- **Your goal**
Pull out every line below that holds the word "endsWithSlash".
——
(** * loopback-component-storage: the filesystem provider and the
    upload/download handler, embedded and verified.

  Sources embedded here:
  - [lib/providers/filesystem/index.js] (the filesystem provider:
    [validateName], [populateMetadata] and the provider operations);
  - [lib/storage-handler.js] ([upload], [download], [processError]).

  JavaScript strings are [string], byte buffers are [list Byte.byte], JavaScript
  objects used as maps are [gmap string _], and the event-driven parts
  (streams, the multipart form) are step functions on explicit states. *)

From Stdlib Require Import ZArith Ascii String Lia Bool.
From stdpp Require Import gmap strings list pretty.

Local Open Scope Z_scope.

(** ** JavaScript string primitives used by the sources *)

Module JS.

Fixpoint startsWith (p s : string) : bool :=
  match p, s with
  | EmptyString, _ => true
  | String a p', String b s' => if Ascii.eqb a b then startsWith p' s' else false
  | String _ _, EmptyString => false
  end.


Fixpoint hasChar (c : ascii) (s : string) : bool :=
  match s with
  | EmptyString => false
  | String b s' => Ascii.eqb c b || hasChar c s'
  end.

Fixpoint drop (n : nat) (s : string) : string :=
  match n, s with
  | O, _ => s
  | S n', String _ s' => drop n' s'
  | S _, EmptyString => EmptyString
  end.

(** [s.replace(/p/, '')] for a literal pattern [p]: the first occurrence
    is removed. *)
Fixpoint removeFirst (p s : string) : string :=
  if startsWith p s then drop (String.length p) s
  else match s with
       | EmptyString => EmptyString
       | String c s' => String c (removeFirst p s')
       end.

(** [s.split(c)] for a one-character separator. *)
Fixpoint split (c : ascii) (s : string) : list string :=
  match s with
  | EmptyString => [EmptyString]
  | String b s' =>
      if Ascii.eqb b c then EmptyString :: split c s'
      else match split c s' with
           | [] => [String b EmptyString]
           | w :: ws => String b w :: ws
           end
  end.

Definition lowerChar (c : ascii) : ascii :=
  let n := nat_of_ascii c in
  if (Nat.leb 65 n && Nat.leb n 90)%bool then ascii_of_nat (n + 32) else c.

Fixpoint toLowerCase (s : string) : string :=
  match s with
  | EmptyString => EmptyString
  | String c s' => String (lowerChar c) (toLowerCase s')
  end.

Fixpoint join (sep : string) (l : list string) : string :=
  match l with
  | [] => EmptyString
  | [x] => x
  | x :: rest => x +:+ sep +:+ join sep rest
  end.

(** JavaScript numbers as far as the sources need them: an integer or NaN. *)
Inductive num := NaN | Int (z : Z).

Definition truthy (n : num) : bool :=
  match n with
  | NaN => false
  | Int z => negb (z =? 0)
  end.

Definition isDigit (c : ascii) : bool :=
  let n := nat_of_ascii c in (Nat.leb 48 n && Nat.leb n 57)%bool.

Definition digitVal (c : ascii) : Z := Z.of_nat (nat_of_ascii c) - 48.

Definition isSpace (c : ascii) : bool :=
  let n := nat_of_ascii c in
  (Nat.eqb n 32 || (Nat.leb 9 n && Nat.leb n 13))%bool.

Fixpoint skipSpace (s : string) : string :=
  match s with
  | String c s' => if isSpace c then skipSpace s' else s
  | EmptyString => s
  end.

(** The longest prefix of decimal digits, read as a number; [None] when
    there is no digit. *)
Fixpoint digits (acc : option Z) (s : string) : option Z :=
  match s with
  | String c s' =>
      if isDigit c
      then digits (Some (10 * default 0 acc + digitVal c)) s'
      else acc
  | EmptyString => acc
  end.

(** [parseInt(s, 10)] *)
Definition parseInt (s : string) : num :=
  let s := skipSpace s in
  let '(neg, body) :=
    match s with
    | String "-"%char r => (true, r)
    | String "+"%char r => (false, r)
    | _ => (false, s)
    end in
  match digits None body with
  | None => NaN
  | Some z => Int (if neg then - z else z)
  end.

End JS.

(** ** Node's [path] module (POSIX flavour), as far as the sources use it *)

Module Path.

Inductive platform := posix | win32.

(** [path.sep] *)
Definition sep (pf : platform) : ascii :=
  match pf with
  | posix => "/"%char
  | win32 => "\"%char
  end.

Definition isAbsolute (p : string) : bool :=
  match p with
  | String "/"%char _ => true
  | _ => false
  end.

(** [normalizeString]: the segments of a path with [.] and empty segments
    dropped and [..] resolved; [acc] is the result so far, last segment
    first. *)
Fixpoint normSegs (allowAboveRoot : bool) (acc : list string)
                  (segs : list string) : list string :=
  match segs with
  | [] => rev acc
  | seg :: rest =>
      if String.eqb seg "" || String.eqb seg "." then
        normSegs allowAboveRoot acc rest
      else if String.eqb seg ".." then
        match acc with
        | last :: acc' =>
            if String.eqb last ".."
            then normSegs allowAboveRoot (seg :: acc) rest
            else normSegs allowAboveRoot acc' rest
        | [] =>
            if allowAboveRoot
            then normSegs allowAboveRoot [seg] rest
            else normSegs allowAboveRoot [] rest
        end
      else normSegs allowAboveRoot (seg :: acc) rest
  end.

Fixpoint endsWithSlash (p : string) : bool :=
  match p with
  | EmptyString => false
  | String c EmptyString => Ascii.eqb c "/"
  | String _ p' => endsWithSlash p'
  end.

(** [path.normalize] *)
Definition normalize (p : string) : string :=
  if String.eqb p "" then "."
  else
    let abs := isAbsolute p in
    let trailing := endsWithSlash p in
    let body := JS.join "/" (normSegs (negb abs) [] (JS.split "/" p)) in
    if String.eqb body "" then
      (if abs then "/" else if trailing then "./" else ".")
    else
      let body := if trailing then body +:+ "/" else body in
      if abs then "/" +:+ body else body.

(** [path.join(...args)] *)
Definition join (args : list string) : string :=
  let parts := filter (fun a => a ≠ EmptyString) args in
  match parts with
  | [] => "."
  | _ => normalize (JS.join "/" parts)
  end.

Fixpoint lastDotSuffix (s : string) : option string :=
  match s with
  | EmptyString => None
  | String c s' =>
      match lastDotSuffix s' with
      | Some e => Some e
      | None => if Ascii.eqb c "." then Some s else None
      end
  end.

Fixpoint trimTrailingSlashes (p : string) : string :=
  match p with
  | EmptyString => EmptyString
  | String c p' =>
      match trimTrailingSlashes p' with
      | EmptyString => if Ascii.eqb c "/" then EmptyString else String c EmptyString
      | t => String c t
      end
  end.

(** [path.basename(p)] (one argument). *)
Definition basename (p : string) : string :=
  List.last (JS.split "/" (trimTrailingSlashes p)) EmptyString.

(** [path.extname(p)]: from the last dot of the last segment, unless that
    dot starts the segment or the segment is [..]. *)
Definition extname (p : string) : string :=
  let b := basename p in
  match lastDotSuffix b with
  | None => ""
  | Some e =>
      if Nat.eqb (String.length e) (String.length b) then ""
      else if String.eqb b ".." then ""
      else e
  end.

Fixpoint allSlashes (p : string) : bool :=
  match p with
  | EmptyString => true
  | String c p' => Ascii.eqb c "/" && allSlashes p'
  end.

(** What comes before the last slash of [t] that is followed, after any
    further slashes, by another character; [None] without such a slash. *)
Fixpoint dirPrefix (t : string) : option string :=
  match t with
  | EmptyString => None
  | String c t' =>
      match dirPrefix t' with
      | Some d => Some (String c d)
      | None =>
          if Ascii.eqb c "/" && negb (allSlashes t') then Some EmptyString
          else None
      end
  end.

(** [path.dirname(p)]: the scan runs from the last character down to the
    second, so the first character is never taken for the separator. *)
Definition dirname (p : string) : string :=
  match p with
  | EmptyString => "."
  | String c t =>
      let hasRoot := Ascii.eqb c "/" in
      match dirPrefix t with
      | None => if hasRoot then "/" else "."
      | Some d =>
          if hasRoot && String.eqb d "" then "//" else String c d
      end
  end.

End Path.

(** ** JavaScript values and errors *)

Inductive JsVal :=
| VUndef
| VNum (z : Z)
| VStr (s : string)
| VDate (ms : Z)
| VFun (name : string)
| VObj (tag : string).

(** A JavaScript [Error] with the properties the sources read or write. *)
Record JsError := mkError {
message : string;
code : option string;
statusCode : option Z;
status : option Z
}.

(** [new Error(msg)] *)
Definition newError (msg : string) : JsError :=
{| message := msg; code := None; statusCode := None; status := None |}.

(** ** The filesystem provider *)

Module FileSystemProvider.

(** *** [validateName] *)

(** The members of a regular-expression character class given by its
    source text: a backslash escapes the character after it. *)
Fixpoint classMembers (body : string) : list ascii :=
  match body with
  | EmptyString => []
  | String "\"%char (String c rest) => c :: classMembers rest
  | String c rest => c :: classMembers rest
  end.

(** [namePattern = new RegExp('[^' + path.sep + '/]+')]: the characters the
    negated class excludes. *)
Definition namePattern_excluded (pf : Path.platform) (c : ascii) : bool :=
  existsb (Ascii.eqb c) (classMembers (String (Path.sep pf) "/")).

Fixpoint takeRun (excl : ascii -> bool) (s : string) : string :=
  match s with
  | EmptyString => EmptyString
  | String c s' => if excl c then EmptyString else String c (takeRun excl s')
  end.

(** [namePattern.exec(name)]: the index and text of the leftmost, longest
    run of characters outside the class, or [None] for [null]. *)
Fixpoint namePattern_exec (pf : Path.platform) (s : string)
  : option (nat * string) :=
  match s with
  | EmptyString => None
  | String c s' =>
      if namePattern_excluded pf c then
        match namePattern_exec pf s' with
        | Some (i, m) => Some (S i, m)
        | None => None
        end
      else Some (O, takeRun (namePattern_excluded pf) s)
  end.

(** [[\\\/]] *)
Definition isSlash (c : ascii) : bool :=
  Ascii.eqb c "\" || Ascii.eqb c "/".

(** [\.\.([\\\/]|$)] matched at the start of [s]. *)
Definition dotdotHere (s : string) : bool :=
  match s with
  | String c1 (String c2 rest) =>
      Ascii.eqb c1 "." && Ascii.eqb c2 "." &&
      match rest with
      | EmptyString => true
      | String c _ => isSlash c
      end
  | _ => false
  end.

(** [[\\\/]\.\.([\\\/]|$)] matched somewhere in [s]. *)
Fixpoint dotdotAfterSlash (s : string) : bool :=
  match s with
  | EmptyString => false
  | String c s' => (isSlash c && dotdotHere s') || dotdotAfterSlash s'
  end.

(** [containsDotDotPaths.test(name)] for
    [/(^|[\\\/])\.\.([\\\/]|$)/]. *)
Definition containsDotDotPaths (s : string) : bool :=
  dotdotHere s || dotdotAfterSlash s.

Inductive effect :=
| NextTickCb (e : JsError)
| ConsoleError (msg : string).

Definition effect_message (e : effect) : string :=
  match e with
  | NextTickCb err => message err
  | ConsoleError msg => msg
  end.

(** [validateName(name, cb)]; [cb] tells whether a callback was passed.
    The result is the returned boolean and what was scheduled or logged. *)
Definition validateName (pf : Path.platform) (name : string) (cb : bool)
  : bool * list effect :=
  if String.eqb name "" || containsDotDotPaths name then
    (false,
     if cb then [NextTickCb (newError ("Invalid name: " +:+ name))]
     else [ConsoleError ("FileSystemProvider: Invalid name: " +:+ name)])
  else
    match namePattern_exec pf name with
    | Some (index, m) =>
        if Nat.eqb index 0 && Nat.eqb (String.length m) (String.length name)
        then (true, [])
        else
          (false,
           if cb
           then [NextTickCb (newError ("FileSystemProvider: Invalid name: " +:+ name))]
           else [ConsoleError ("FileSystemProvider: Invalid name: " +:+ name)])
    | None =>
        (false,
         if cb
         then [NextTickCb (newError ("FileSystemProvider: Invalid name: " +:+ name))]
         else [ConsoleError ("FileSystemProvider: Invalid name: " +:+ name)])
    end.

Definition validName (pf : Path.platform) (name : string) : bool :=
  fst (validateName pf name false).

(** *** The naming rule in the words of the specification *)

(** The segments of a name, cut at every path separator of either kind. *)
Fixpoint segments (s : string) : list string :=
  match s with
  | EmptyString => [EmptyString]
  | String c s' =>
      if isSlash c then EmptyString :: segments s'
      else match segments s' with
           | [] => [String c EmptyString]
           | w :: ws => String c w :: ws
           end
  end.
——
- **Response to this exercise**
Fixpoint endsWithSlash (p : string) : bool :=
  | String _ p' => endsWithSlash p'
    let trailing := endsWithSlash p in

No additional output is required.